From May 2008, the Property and Design team and its appointed agent DTZ sought to widen the planning brief to generate more market interest; potential additional or alternative use discussed including a care home/medical use; a trade counter and small industrial use; a hotel/ancillary use (e.g. restaurant but no public house); and an Ambulance “Make Ready” station.

In late 2007 and from June to September 2008, discussions took place between the Property and Design team and South East Coast Ambulance Service (SECAS) which would have included offices but their main planning use would have been industrial which is considered wholly inappropriate for the area,

These same reasons apply to the proposed storage and distribution use proposed by Royal Mail: irreparable substantial harm to the form and character of the area which is rich in heritage and ecological interests in terms of the AONB and South Downs National Park. In the Hangleton Bottom update of 18th January 2010 by Angela Dymott and Richard Butler, it confirms this in item 4 of the alternative sites considered and it is worth considering this in full:

The site was indeed within the southern portion of the South Downs National Park and Area of Outstanding National Beauty (AONB). Whilst it has now been removed, IT IS STILL WITHIN ITS SETTING AFFECTING VIEWS WHICH IS A MATERIAL PLANNING CONSIDERATION DOWNPLAYED BY COUNCIL OFFICER JANE MOSELY.

The building proposed is 15 metres high on the hill on the submitted plans for the Royal Mail proposal, completely inappropriate for the AONB. Views looking southwards from the National Park would see the 15-metre-high building.

This is stressed in the Council’s Development Management Site Schedule of May 2012 (top of page 2) which follows and it would also be inappropriate in the setting of the Patcham Conservation Area (bottom of page 1) and the listed buildings all around.

On 17th February 2011, Cabinet report agenda item 171 approved the disposal of the site on a 125 year lease for a mixed hotel and office development subject to planning permission being granted. Bidder A’s scheme proposed a 128 bed 4 star Village Hotel and Leisure Club providing conferencing, banqueting and community facilities, a full service restaurant, café and wine bar together with a health and fitness centre including a swimming pool, spa, sauna and gym.
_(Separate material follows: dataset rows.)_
(** X5.  After [k] reads from the start of a snapshot that has at least
    [k] records, the reads have returned its first [k] records and
    [dircache_telldir] returns [k]. *)
Theorem telldir_counts_reads st h a e (k : nat) :
  ctxs st !! h = Some {| pos := 0; ent := a |} → ents st !! a = Some e →
  vec_size (entries e) <= PTRDIFF_MAX →
  (k <= length (entries e))%nat →
  ∃ st', readdir_n k h st = Some (Some <$> take k (entries e), st') ∧
         dircache_telldir h st' = Some (Z.of_nat k, st').
Proof.
  intros Hc He Hmax Hk.
  destruct (readdir_n_segment (take k (entries e)) [] (drop k (entries e))
              st h a e) as (st' & Hrun & Hc' & _); try done.
  { simpl. by rewrite take_drop. }
  rewrite length_take_le in Hrun by done.
  exists st'. split; [done|].
  unfold dircache_telldir, bind, load_ctx, ret.
  rewrite Hc', lookup_insert_eq. simpl.
  replace (vec_size [] + vec_size (take k (entries e))) with (Z.of_nat k)
    by (unfold vec_size; rewrite length_take_le by done; simpl; lia).
  unfold to_long. unfold vec_size in Hmax.
  destruct (Z.of_nat k <=? PTRDIFF_MAX) eqn:Hle; [done|].
  apply Z.leb_gt in Hle. lia.
Qed.

(** X6.  A token that [dircache_telldir] returns while the handle is not
    at the end can be restored: in any later state in which the handle is
    open on the same snapshot, [dircache_seekdir] to the token followed by
    a read returns the record that a read at the time of the
    [dircache_telldir] returns. *)
Theorem telldir_seekdir_round_trip st st' h c c' e e' :
  ctxs st !! h = Some c → ents st !! ent c = Some e →
  vec_size (entries e) <= PTRDIFF_MAX →
  0 <= pos c < vec_size (entries e) →
  ctxs st' !! h = Some c' → ent c' = ent c →
  ents st' !! ent c = Some e' → entries e' = entries e →
  ∃ p d st1 st2 st3,
    dircache_telldir h st = Some (pos c, st) ∧
    dircache_readdir h st = Some (Some p, st1) ∧ deref st1 p = Some d ∧
    dircache_seekdir h (pos c) st' = Some (tt, st2) ∧
    dircache_readdir h st2 = Some (Some p, st3) ∧ deref st3 p = Some d.
Proof.
  intros Hc He Hmax Hpos Hc' Hent He' Hentries.
  assert (Hd : is_Some (entries e !! Z.to_nat (pos c))).
  { apply lookup_lt_is_Some. unfold vec_size in Hpos. lia. }
  destruct Hd as [d Hd].
  assert (Hguard : ∀ z, 0 <= z < vec_size (entries e) →
                        (z >=? vec_size (entries e)) = false).
  { intros z Hz. rewrite Z.geb_leb. apply Z.leb_gt. lia. }
  exists {| p_ent := ent c; p_idx := pos c |}, d.
  rewrite (readdir_spec _ _ _ _ Hc He), (Hguard _ Hpos).
  rewrite <- Hent in He'.
  rewrite (seekdir_inside st' h c' e' (pos c) Hc' He')
    by (rewrite Hentries; done).
  eexists _, _, _. split.
  { unfold dircache_telldir, bind, load_ctx, ret. rewrite Hc.
    unfold to_long. destruct (pos c <=? PTRDIFF_MAX) eqn:Hle; [done|].
    apply Z.leb_gt in Hle. lia. }
  split; [done|]. split.
  { unfold deref, deref_in. simpl. rewrite He.
    destruct (pos c <? 0) eqn:Hneg; [lia|done]. }
  split; [done|]. split.
  - erewrite readdir_spec; [|simpl; apply lookup_insert_eq|simpl; exact He'].
    simpl. rewrite Hentries, (Hguard _ Hpos). by rewrite Hent.
  - unfold deref, deref_in. simpl. rewrite <- Hent, He', Hentries.
    destruct (pos c <? 0) eqn:Hneg; [lia|done].
Qed.

(** ** The bulk listing and the map *)

Lemma accumulate_all a (l : list dirent) : ∀ pre all,
  all = pre ++ l →
  deref_in all <$> accumulate None a (vec_size pre) l = Some <$> l.
Proof.
  induction l as [|d l IH]; intros pre all Hall; [done|].
  assert (Hnext : vec_size pre + 1 = vec_size (pre ++ [d])).
  { unfold vec_size. rewrite length_app. simpl. lia. }
  simpl. f_equal.
  - unfold deref_in. simpl. pose proof (vec_size_nonneg pre).
    destruct (vec_size pre <? 0) eqn:Hneg; [lia|].
    rewrite Hall. unfold vec_size. rewrite Nat2Z.id.
    by rewrite list_lookup_middle.
  - rewrite Hnext. apply IH. by rewrite <- app_assoc.
Qed.

Lemma read_from_rest (rest : list dirent) : ∀ (pre : list dirent) (k : nat),
  vec_size (pre ++ rest) <= PTRDIFF_MAX →
  read_from (pre ++ rest) (vec_size pre) (length rest + k)
    = (Some <$> rest) ++ replicate k None.
Proof.
  induction rest as [|d rest IH]; intros pre k Hmax.
  - rewrite app_nil_r. simpl. induction k as [|k IHk]; [done|]. simpl.
    destruct (vec_size pre >=? vec_size pre) eqn:Hge.
    + by rewrite IHk.
    + rewrite Z.geb_leb in Hge. apply Z.leb_gt in Hge. lia.
  - assert (Hlen : vec_size (pre ++ d :: rest)
                   = vec_size pre + 1 + vec_size rest).
    { unfold vec_size. rewrite length_app. simpl. lia. }
    pose proof (vec_size_nonneg pre). pose proof (vec_size_nonneg rest).
    simpl. destruct (vec_size pre >=? vec_size (pre ++ d :: rest)) eqn:Hge.
    { rewrite Z.geb_leb in Hge. apply Z.leb_le in Hge. lia. }
    unfold deref_in at 1. simpl.
    destruct (vec_size pre <? 0) eqn:Hneg; [lia|].
    unfold vec_size at 1. rewrite Nat2Z.id, list_lookup_middle by done.
    f_equal.
    rewrite to_size_t_small by (unfold SIZE_MAX_plus_1, PTRDIFF_MAX in *; lia).
    replace (vec_size pre + 1) with (vec_size (pre ++ [d]))
      by (unfold vec_size; rewrite length_app; simpl; lia).
    replace (pre ++ d :: rest) with ((pre ++ [d]) ++ rest)
      by (by rewrite <- app_assoc).
    apply IH. by rewrite <- app_assoc.
Qed.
They also proposed incorporated 4,900 square feet of offices within the envelope of the Village Hotel. The plans for the hotel, leisure use and office space subsequently were not progressed due to harm to the Patcham Conservation Area, the AONB and National Park.

The Council’s Employment Land Study of December 2012 still identified the site for B1 employment space only – the development and environmental constraints scored a low out of 5 due to the site’s close proximity to South Downs National Park which would have prominent views of any large hotel building or storage and distribution depot like the Royal Mail proposal looking southwards.
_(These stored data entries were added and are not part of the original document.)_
(** A renderer that gives ["AAAAAA"] in its first turn and ["BBBBBB"] in
    the turns after it. *)
Definition retry (now : time_Time) : World :=
  mkWorld (fun i _ _ => match i with O => "AAAAAA" | S _ => "BBBBBB" end)
    (fun _ => now) (fun _ => now).

(** ["d1"] asks, then ["d2"] a nanosecond later under [retry]. *)
Definition two_calls : list (string * World) :=
  [("d1", stuck 0%Z); ("d2", retry 1%Z)].

End Scenario.

(** * Properties *)

(** ** The two updates of the maps *)

Lemma reclaim_config k p :
  Dict (reclaim k p) = Dict p ∧ Length (reclaim k p) = Length p ∧
  Expire (reclaim k p) = Expire p ∧ MaxIter (reclaim k p) = MaxIter p.
Proof. unfold reclaim. by destruct (keys p !! k). Qed.

Lemma Inv_newPairs dict len expire maxIter :
  Inv (newPairs dict len expire maxIter).
Proof.
  split; simpl.
  - intros k r H. by rewrite lookup_empty in H.
  - intros d r H. by rewrite lookup_empty in H.
  - by rewrite !map_size_empty.
Qed.

(** Removing a record that is in the store keeps the two indexes in step. *)
Lemma Inv_purge p r :
  Inv p → keys p !! Key r = Some r → Inv (purge r p).
Proof.
  intros [Hk Hd Hs] Hr.
  destruct (Hk _ _ Hr) as [_ Hdr].
  split; simpl.
  - intros k r' [Hne Hr']%lookup_delete_Some.
    destruct (Hk _ _ Hr') as [Hkey Hdev]. split; [done|].
    rewrite lookup_delete_ne; [done|].
    intros Heq. rewrite <- Heq, Hdr in Hdev. congruence.
  - intros d r' [Hne Hr']%lookup_delete_Some.
    destruct (Hd _ _ Hr') as [Hdev Hkey]. split; [done|].
    rewrite lookup_delete_ne; [done|].
    intros Heq. rewrite <- Heq, Hr in Hkey. congruence.
  - rewrite !map_size_delete_Some by eauto. by rewrite Hs.
Qed.

Lemma purge_lookup_key p r :
  keys (purge r p) !! Key r = None.
Proof. apply lookup_delete_eq. Qed.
As of today, over 11 years later, nothing has changed and the substantial harm to the AONB and heritage interests should have been avoided at all costs.

What had materially changed for the Council to recommend approval? Why was it considered acceptable now to irreversibly harm the settings of the Conservation Area, AONB and South Downs National Park when it wasn’t when a supermarket, ambulance HQ, Hotel and Leisure Club, restaurant, café and wine bar, health and fitness centre including a swimming pool, spa, sauna and gym, care home, trade counter and small industrial uses were considered?

Why has the value of the heritage and natural environment assets been downgraded?

Given the above concerns about the handling of this application, and concerns that there has been maladministration, alongside the potential for predetermination and officer bias, residents would like these concerns addressed as a formal complaint.

Given the serious implication of the errors that residents believe can be evidenced, as set out above, we would like Brighton and Hove City Council to not only provide explanations for errors and incorrect information being presented at the 4 September Planning Committee meeting, we would like the local authority to suggest remedies and steps that they will take to remedy the above.

We look forward to your swift response on this urgent matter.